‘The Terror’ of exam-driven assessment

How my daughter’s silence woke me up to the need for educational reform

My children have always hated asking me for help with schoolwork, so I was delighted when my daughter came to me with her assignment on the French Revolution. Treading carefully, I asked her about her question on ‘The Terror’. She proceeded to describe in impressive detail the difference between the criteria for two particular grades. I gently asked her again to tell me about ‘The Terror’ itself. I was met with bewildered silence.

She had a good teacher, went to a good school, and was on track for ‘success’. But her education had come to be defined disproportionately by the acquisition of grades. It was at this moment that I knew that our system had lost its way.

The reasons for this in both State and Independent sectors are well-rehearsed. Heads and governing bodies need to produce the grades for league tables and the emphasis in inspections on exam outcomes. Teachers need to produce the grades for performance-related pay, concerns about parent backlash, and fear of capability procedures. Students need to produce the grades to keep up with everyone else. The system is well-intentioned to ‘lever up’ standards but ends up placing school before student interests and hollows out the educational experience.

As the head of a ‘successful’ inner-city London school, I was a fully signed up member of this system. Watching other local schools cycle through low results, poor Ofsted grades, declining numbers and takeover by Academy chains, I knew our survival depended on exam outcomes. Whilst never countenancing practices such as off-rolling or courses that had dubious educational value, every ounce of effort was focused on grades. Realising that I was part of a system at odds with my own principles, I finally found kindred spirits in an independent school committed to holistic education – only to find the sector as a whole was subject to virtually the same drivers.

Reconnecting with the true purpose of education

So how can we now return our education system to its true purpose?

First, we have to have the courage to ask what education is for. What do we as a society want for young people at the end of 13 years of schooling?
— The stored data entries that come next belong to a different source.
(** ** The NumPy / SciPy primitives used by random_data

    [random_data] is straight-line plumbing around library calls.  The model
    keeps everything that decides its control flow concrete (array ranks and
    shapes, broadcasting, the argument checks that raise, the draw order on
    the generator) and takes the numeric kernels as an interface:
    the [float64] operations, [scipy.stats.logistic.cdf], the row kernel of
    [ndarray.dot], and the raw samplers behind [np.random]. *)

(** Outcome of the singular value decomposition and of the reconstruction
    test [allclose(dot(v.T * s, v), cov)] that the legacy
    [np.random.multivariate_normal] runs on its [cov] argument. *)
Inductive cov_verdict : Type :=
  | CovPSD            (* symmetric positive semi-definite within tolerance *)
  | CovNotPSD         (* decomposed, but the reconstruction test fails *)
  | CovNoSVD.         (* [numpy.linalg.svd] did not converge *)

(** [F] stands for the [float64] scalars and [G] for the state of the global
    [np.random] generator. *)
Class NumPy (F G : Type) : Type := {
  fadd : F → F → F;
  fmul : F → F → F;
  (** Conversion of a Python / [int64] integer in mixed arithmetic. *)
  of_int : Z → F;
  (** [scipy.stats.logistic.cdf] on one scalar. *)
  logistic_cdf : F → F;
  (** Inner product of a matrix row with a vector, as [ndarray.dot] computes
      it once the shapes have been checked. *)
  inner : list F → list F → F;
  (** [np.random.seed]. *)
  seed : Z → G;
  (** The comparisons [<=] and [<] of [float64] (false whenever an operand is
      NaN) and the test that a value is neither infinite nor NaN. *)
  fle : F → F → bool;
  flt : F → F → bool;
  is_finite : F → bool;
  (** One Bernoulli trial with success probability [p]. *)
  bernoulli : F → G → bool * G;
  (** SVD and validity test of a covariance matrix (given by its rows). *)
  cov_status : list (list F) → cov_verdict;
  (** [size] draws from the multivariate normal with the given mean and
      covariance rows, shapes already checked. *)
  draw_normal : list F → list (list F) → nat → G → list (list F) * G;
}.

Section Model.
Context {F G : Type} `{!NumPy F G}.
Second, we have to design a curriculum that embodies this purpose, and put together an assessment regime that supports this. The role of assessment is both to judge standards and support future learning. It should be the servant of the learning process but it has become its master. It cannot remain the tail that wags the educational dog.

Third, we need everybody to value education beyond exam grades. They have a role but their limitations need to be understood. Politicians and parents, teachers and students, Inspectors and Heads need the courage and imagination to recognise a much greater range of qualities, attributes, skills, knowledge and understanding. It is wrong that schools are judged by these narrow and unreliable indicators. It is worse that young people define their self-worth by their envelope on results day.
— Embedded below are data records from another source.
(* ===== verification/_CoqProject ===== *)
-Q . S2P
Prelude.v
Ports.v
Ps2.v
Hid.v
Pci.v
Uhci.v
UhciOk.v
Url.v
ScriptVm.v
Settings.v
BlockDev.v
Persist.v
VirtioBlk.v
VirtioBlkOk.v
VirtioDisk.v
VirtioNet.v
NicDriver.v
VirtioNetOk.v
VirtioMmioNet.v
VirtioMmioNetOk.v
Rtl8139.v
E1000.v
E1000Ok.v
Rtl8168.v
Rtl8168Ok.v
Gpt.v
Log.v
Dom.v
Frame.v
FrameOk.v
Cursors.v
HtmlCss.v
Html.v
HtmlSafe.v
HtmlText.v
NetWire.v
Http.v
NetStack.v
NetSafe.v
Ui.v
UiKeys.v
UiOk.v
UiClick.v
UiClickOk.v
Tls.v
NetDrive.v
DriveSafe.v
AnyNic.v
NicAdapter.v
ArmNic.v
VirtioNic.v
E1000Nic.v
Rtl8168Nic.v
NetFetch.v
TlsQueue.v
NetDhcp.v
NetTimeout.v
The need for structural change

We know that we are reasonably effective at mitigating the worst impacts of the system, but structural change is needed for a more authentic educational experience. We are starting by transforming our curriculum in year 6 to 8 so that it is not an ante-chamber for GCSEs but is led by student needs and educational purpose. The curriculum draws on best practices from around the world, rigorously developing core skills within a creative inter-disciplinary framework in projects such as creating musical instruments, game design and environmental advocacy.  Assessment includes learning journals, self, peer, and teacher checkpoints, and public exhibitions presented to expert audiences.  Accountability is primarily to our students, our parents and ourselves.

But what should happen between Year 9 and 11? These are the most constrained years of schooling where the ‘mutant system’ exerts its stranglehold. Do we follow the path of Bedales and introduce new courses alongside core GCSEs which integrate disciplines, encourage collaboration, and which are assessed creatively? Or do we start from scratch with a new curriculum which prepares our students for a world in which assessment is via on-line portfolios and US-style transcripts? What we do know is that our pupils graduating into year nine are going to need something more stimulating, stretching and empowering than the current set of sterile GCSEs.

The pandemic has given everyone pause for thought. There is an opportunity to get our system back on track by ditching the unnecessarily stressful, highly flawed GCSE merry-go-round that has (perhaps) unintentionally evolved over the last decade. And if we can seize this moment, then I am optimistic that future generations will learn so much more when it is their turn to study the French Revolution.